*ACTIVITY:* Look through the listing below, and wherever a line has the string "Hlabel", pull it out.

BEGIN RAW DATA

(** C7.  Whatever the component does to the world it does through
    [formatAmount]: every call it adds to the log carries the region of the
    record and [includeTaxes = false], whether the run returns or throws,
    and a formatter that leaves the world alone leaves it unchanged after
    the whole run. *)
Theorem C7_calls_pass_region_and_no_taxes data st :
  (exists new,
     calls (snd (CartTotals formatAmount data st)) = (calls st ++ new)%list /\
     Forall (fun args => FormatArgs.region args = Cart.region data /\
                         FormatArgs.includeTaxes args = false) new) /\
  ((forall args w, snd (formatAmount args w) = w) ->
   world (snd (CartTotals formatAmount data st)) = world st).
Proof.
  split.
  - apply CartTotals_logs.
  - intros quiet. apply CartTotals_world_preserving. exact quiet.
Qed.

(** C8.  With a referentially transparent formatter the result of the
    component (the tree, or the exception) does not depend on the state it
    is run in: two runs on the same record agree, in particular a run and
    the run that follows it, and the rows of the two trees are the same. *)
Theorem C8_deterministic_and_idempotent data st1 st2 :
  referentially_transparent formatAmount ->
  fst (CartTotals formatAmount data st1) = fst (CartTotals formatAmount data st2) /\
  fst (CartTotals formatAmount data (snd (CartTotals formatAmount data st1))) =
    fst (CartTotals formatAmount data st1) /\
  (forall t1 t2,
     fst (CartTotals formatAmount data st1) = Returned t1 ->
     fst (CartTotals formatAmount data st2) = Returned t2 ->
     rows t1 = rows t2).
Proof.
  intros RT.
  pose proof (CartTotals_state_independent data RT) as Hindep.
  split; [apply Hindep | ].
  split; [apply Hindep | ].
  intros t1 t2 H1 H2. rewrite (Hindep st1 st2), H2 in H1.
  injection H1 as ->. reflexivity.
Qed.

Ltac negative_deduction Hrun Hneg Hfield n :=
  pose proof (negative_truthy n Hneg) as Htruthy;
  pose proof (or_zero_truthy n Htruthy) as Hor;
  pose proof (CartTotals_calls _ _ _ _ Hrun) as Hcalls;
  rows_cases Hrun;
  rewrite Hfield in *; try congruence;
  unfold formats, args_for in *; rewrite ?Hfield, ?Hor in *;
  eexists; eexists;
  (split; [reflexivity | ]);
  (split; [cbn [DisplayRow.raw]; rewrite ?Hfield, ?Hor; reflexivity | ]);
  (split; [eassumption | ]);
  (split; [rewrite Hcalls; apply in_or_app; right; cbn [map In]; rewrite ?Hor; auto 10 | ]);
  (split; [reflexivity | intros ? ->; reflexivity]).

(** C9.  The component returns a tree whenever the formatter returns for
    the amounts handed to it.  When [discount_total] (or [gift_card_total])
    is a negative number [n], every returned tree has the row: its raw value is [n], its amount
    is ["- "] followed by a string the formatter returned for [n] itself,
    which is among the calls made; if that string starts with a minus sign
    the row shows two. *)
Theorem C9_negative_deduction_shown_twice_negated data st n :
  negative n = true ->
  let passed := {| FormatArgs.amount := n;
                   FormatArgs.region := Cart.region data;
                   FormatArgs.includeTaxes := false |} in
  (all_formattable formatAmount data -> returns (CartTotals formatAmount data)) /\
  forall tree st',
  CartTotals formatAmount data st = (Returned tree, st') ->
  (Cart.discount_total data = Num n ->
   exists r s,
     find_row "Discount" (rows tree) = Some r /\
     DisplayRow.raw r = Some (PNum n) /\
     (exists w w', formatAmount passed w = (Returned s, w')) /\
     In passed (calls st') /\
     DisplayRow.amount r = "- " ++ s /\
     (forall s', s = "-" ++ s' -> DisplayRow.amount r = "- -" ++ s')) /\
  (Cart.gift_card_total data = Num n ->
   exists r s,
     find_row "Gift card" (rows tree) = Some r /\
     DisplayRow.raw r = Some (PNum n) /\
     (exists w w', formatAmount passed w = (Returned s, w')) /\
     In passed (calls st') /\
     DisplayRow.amount r = "- " ++ s /\
     (forall s', s = "-" ++ s' -> DisplayRow.amount r = "- -" ++ s')).
Proof.
  intros Hneg passed. subst passed.
  split; [apply CartTotals_returns | ].
  intros tree st' Hrun.
  split; intros Hfield.
  - negative_deduction Hrun Hneg Hfield n.
  - negative_deduction Hrun Hneg Hfield n.
Qed.

(** C10.  A [NaN] field is treated as an absent one: the component does
    the same on the record and on the record with its [NaN] fields taken
    away; [getAmount] hands [0] to the formatter for [NaN]; in every
    returned tree a row whose field is [NaN] exposes the raw value [0] and
    shows a string the formatter returned for [0], and the Discount and
    Gift card rows are not there when their field is [NaN]; the component
    returns a tree whenever the formatter returns for the amounts handed to
    it. *)
Theorem C10_NaN_treated_as_absent data :
  (forall st, CartTotals formatAmount data st =
              CartTotals formatAmount (without_NaN data) st) /\
  (forall st,
     calls (snd (getAmount formatAmount data (Num S754_nan) st)) =
       (calls st ++ [ {| FormatArgs.amount := zero;
                         FormatArgs.region := Cart.region data;
                         FormatArgs.includeTaxes := false |} ])%list) /\
  (forall st tree st',
     CartTotals formatAmount data st = (Returned tree, st') ->
     (Cart.discount_total data = Num S754_nan ->
      has_row "Discount" (rows tree) = false) /\
     (Cart.gift_card_total data = Num S754_nan ->
      has_row "Gift card" (rows tree) = false) /\
     (forall L f r,
        In (L, f) (labelled_fields data) -> f = Num S754_nan ->
        In r (rows tree) -> DisplayRow.label r = L ->
        DisplayRow.raw r = Some (PNum zero) /\
        formats formatAmount data Undefined (DisplayRow.amount r))) /\
  (all_formattable formatAmount data -> returns (CartTotals formatAmount data)).
Proof.
  split; [ | split; [ | split; [ | apply CartTotals_returns]]].
  - intros st. unfold CartTotals, getAmount, without_NaN. cbn [Cart.subtotal
      Cart.discount_total Cart.gift_card_total Cart.tax_total
      Cart.shipping_total Cart.total Cart.region].
    rewrite !ToBoolean_absent_if_NaN, !or_zero_absent_if_NaN. reflexivity.
  - intros st. apply getAmount_calls.
  - intros st tree st' Hrun.
    destruct (optional_rows_truthy _ _ _ _ Hrun) as [-> ->].
    split; [intros ->; reflexivity | ].
    split; [intros ->; reflexivity | ].
    intros L f r HL -> Hr Hlabel.
    apply (rows_falsy_field _ _ _ _ Hrun L (Num S754_nan) r HL eq_refl Hr Hlabel).
Qed.

(** * Further properties of the component *)

(** ** Exceptions *)

Lemma fails_in_formatter_ret (P : FormatArgs.t Region -> Prop) A (a : A) :
  fails_in_formatter formatAmount P (ret a : Eff A).
Proof.
  intros st. exists []. simpl. rewrite app_nil_r.
  split; [reflexivity | ]. split; [constructor | discriminate].
Qed.

Lemma fails_in_formatter_bind (P : FormatArgs.t Region -> Prop)
    A B (m : Eff A) (k : A -> Eff B) :
  fails_in_formatter formatAmount P m ->
  (forall a, fails_in_formatter formatAmount P (k a)) ->
  fails_in_formatter formatAmount P (bind m k).
Proof.
  intros Hm Hk st. unfold bind.
  destruct (Hm st) as (n1 & E1 & F1 & T1).
  destruct (m st) as [[a | e0] st1]; simpl in E1, T1.
  - destruct (Hk a st1) as (n2 & E2 & F2 & T2).
    exists (n1 ++ n2)%list. rewrite E2, E1, app_assoc.
    split; [reflexivity | ].
    split; [apply Forall_app; split; assumption | ].
    intros e He. destruct (T2 e He) as (made & failing & w & w' & -> & Hthrow).
    exists (n1 ++ made)%list, failing, w, w'.
    rewrite app_assoc. split; [reflexivity | exact Hthrow].
  - exists n1. simpl. split; [exact E1 | ]. split; [exact F1 | ].
    intros e He. injection He as <-. apply T1. reflexivity.
Qed.

Lemma fails_in_formatter_getAmount (P : FormatArgs.t Region -> Prop) data f :
  P (args_for data f) ->
  fails_in_formatter formatAmount P (getAmount formatAmount data f).
Proof.
  intros Hargs st. exists [args_for data f].
  split; [apply getAmount_calls | ].
  split; [constructor; [exact Hargs | constructor] | ].
  unfold getAmount, call_formatAmount, args_for.
  destruct (formatAmount _ (world st)) as [r w] eqn:E. simpl.
  intros e ->. eexists [], _, (world st), w. split; [reflexivity | exact E].
Qed.

Lemma CartTotals_fails_in_formatter data :
  fails_in_formatter formatAmount
    (fun args => exists f, In f (map snd (labelled_fields data)) /\
                           args = args_for data f)
    (CartTotals formatAmount data).
Proof.
  apply (structural_CartTotals (fun A => fails_in_formatter formatAmount _)
           (fails_in_formatter_ret _) (fails_in_formatter_bind _));
    intros; apply fails_in_formatter_getAmount;
    eexists; (split; [ | reflexivity]); simpl; auto 10.
Qed.


(** X2.  When the formatter throws for the subtotal, the component throws
    the same exception after that single call: the subtotal is formatted
    first and nothing is formatted after a failure. *)
Theorem X2_fails_on_first_amount data st e w' :
  formatAmount (args_for data (Cart.subtotal data)) (world st) = (Thrown e, w') ->
  CartTotals formatAmount data st =
    (Thrown e, {| world := w';
                  calls := calls st ++ [args_for data (Cart.subtotal data)] |}).
Proof.
  intros Hthrow. unfold args_for in Hthrow.
  cbv beta iota zeta
      delta [CartTotals elem expr text getAmount call_formatAmount
             sequence bind ret].
  rewrite Hthrow. reflexivity.
Qed.

(** ** Calls and rows *)

(** X3.  A run that returns has called the formatter once for each row of
    its tree and in the order of the rows, never for a hidden row, and the
    raw value a row exposes is the amount that was handed to the formatter
    for it. *)
Theorem X3_one_call_per_row data st tree st' :
  CartTotals formatAmount data st = (Returned tree, st') ->
  exists new,
    calls st' = (calls st ++ new)%list /\
    map DisplayRow.raw (rows tree) =
      map (fun args => Some (PNum (FormatArgs.amount args))) new /\
    List.length new =
      4 + (if ToBoolean (Cart.discount_total data) then 1 else 0)
        + (if ToBoolean (Cart.gift_card_total data) then 1 else 0).
Proof.
  intros Hrun.
  pose proof (CartTotals_calls _ _ _ _ Hrun) as Hcalls.
  rows_cases Hrun;
    (eexists; split; [exact Hcalls | split; reflexivity]).
Qed.

Lemma or_zero_not_NaN f : isNaN (or_zero f) = false.
Proof. destruct f as [ | | [sg | sg | | sg m e]]; reflexivity. Qed.

Lemma or_zero_not_negative_zero f : or_zero f <> S754_zero true.
Proof. destruct f as [ | | [sg | sg | | sg m e]]; discriminate. Qed.

(** X4.  The formatter is never handed [NaN] or [-0], whether the run
    returns or throws, and no row of a returned tree exposes one of them
    as its raw value. *)
Theorem X4_amounts_are_never_NaN data st :
  (exists new,
     calls (snd (CartTotals formatAmount data st)) = (calls st ++ new)%list /\
     Forall (fun args => isNaN (FormatArgs.amount args) = false /\
                         FormatArgs.amount args <> S754_zero true) new) /\
  (forall tree st',
     CartTotals formatAmount data st = (Returned tree, st') ->
     Forall (fun r => exists n, DisplayRow.raw r = Some (PNum n) /\
                                isNaN n = false /\ n <> S754_zero true)
            (rows tree)).
Proof.
  split.
  - apply (structural_CartTotals (fun A => logs _) (logs_ret _) (logs_bind _));
      intros; apply logs_getAmount;
      (split; [apply or_zero_not_NaN | apply or_zero_not_negative_zero]).
  - intros tree st' Hrun.
    rows_cases Hrun;
      repeat (apply Forall_cons;
              [eexists; split; [reflexivity | ];
               split; [apply or_zero_not_NaN | apply or_zero_not_negative_zero]
              | ]);
      apply Forall_nil.
Qed.

(** X5.  The rows of a returned tree carry the test identifiers
    [cart-subtotal], [cart-discount], [cart-shipping], [cart-taxes],
    [cart-gift-card-amount], [cart-total] in this order, those of hidden
    rows left out, and no identifier occurs twice. *)
Theorem X5_test_identifiers data st tree st' :
  CartTotals formatAmount data st = (Returned tree, st') ->
  map DisplayRow.testid (rows tree) =
    (["cart-subtotal"]
     ++ (if ToBoolean (Cart.discount_total data) then ["cart-discount"] else [])
     ++ ["cart-shipping"; "cart-taxes"]
     ++ (if ToBoolean (Cart.gift_card_total data)
         then ["cart-gift-card-amount"] else [])
     ++ ["cart-total"])%list /\
  NoDup (map DisplayRow.testid (rows tree)).
Proof.
  intros Hrun.
  rows_cases Hrun; (split; [reflexivity | ]);
    cbn [map DisplayRow.testid];
    repeat (apply NoDup_cons;
            [cbn [In]; intros Hin;
             repeat (destruct Hin as [Hin | Hin]; [discriminate Hin | ]);
             exact Hin
            | ]);
    apply NoDup_nil.
Qed.

(** ** Fields the component cannot tell apart *)

Lemma same_display_ToBoolean f g : same_display f g -> ToBoolean f = ToBoolean g.
Proof. intros [-> | [-> ->]]; reflexivity. Qed.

END RAW DATA

*EXERCISE ANSWER:*
    intros L f r HL -> Hr Hlabel.
    apply (rows_falsy_field _ _ _ _ Hrun L (Num S754_nan) r HL eq_refl Hr Hlabel).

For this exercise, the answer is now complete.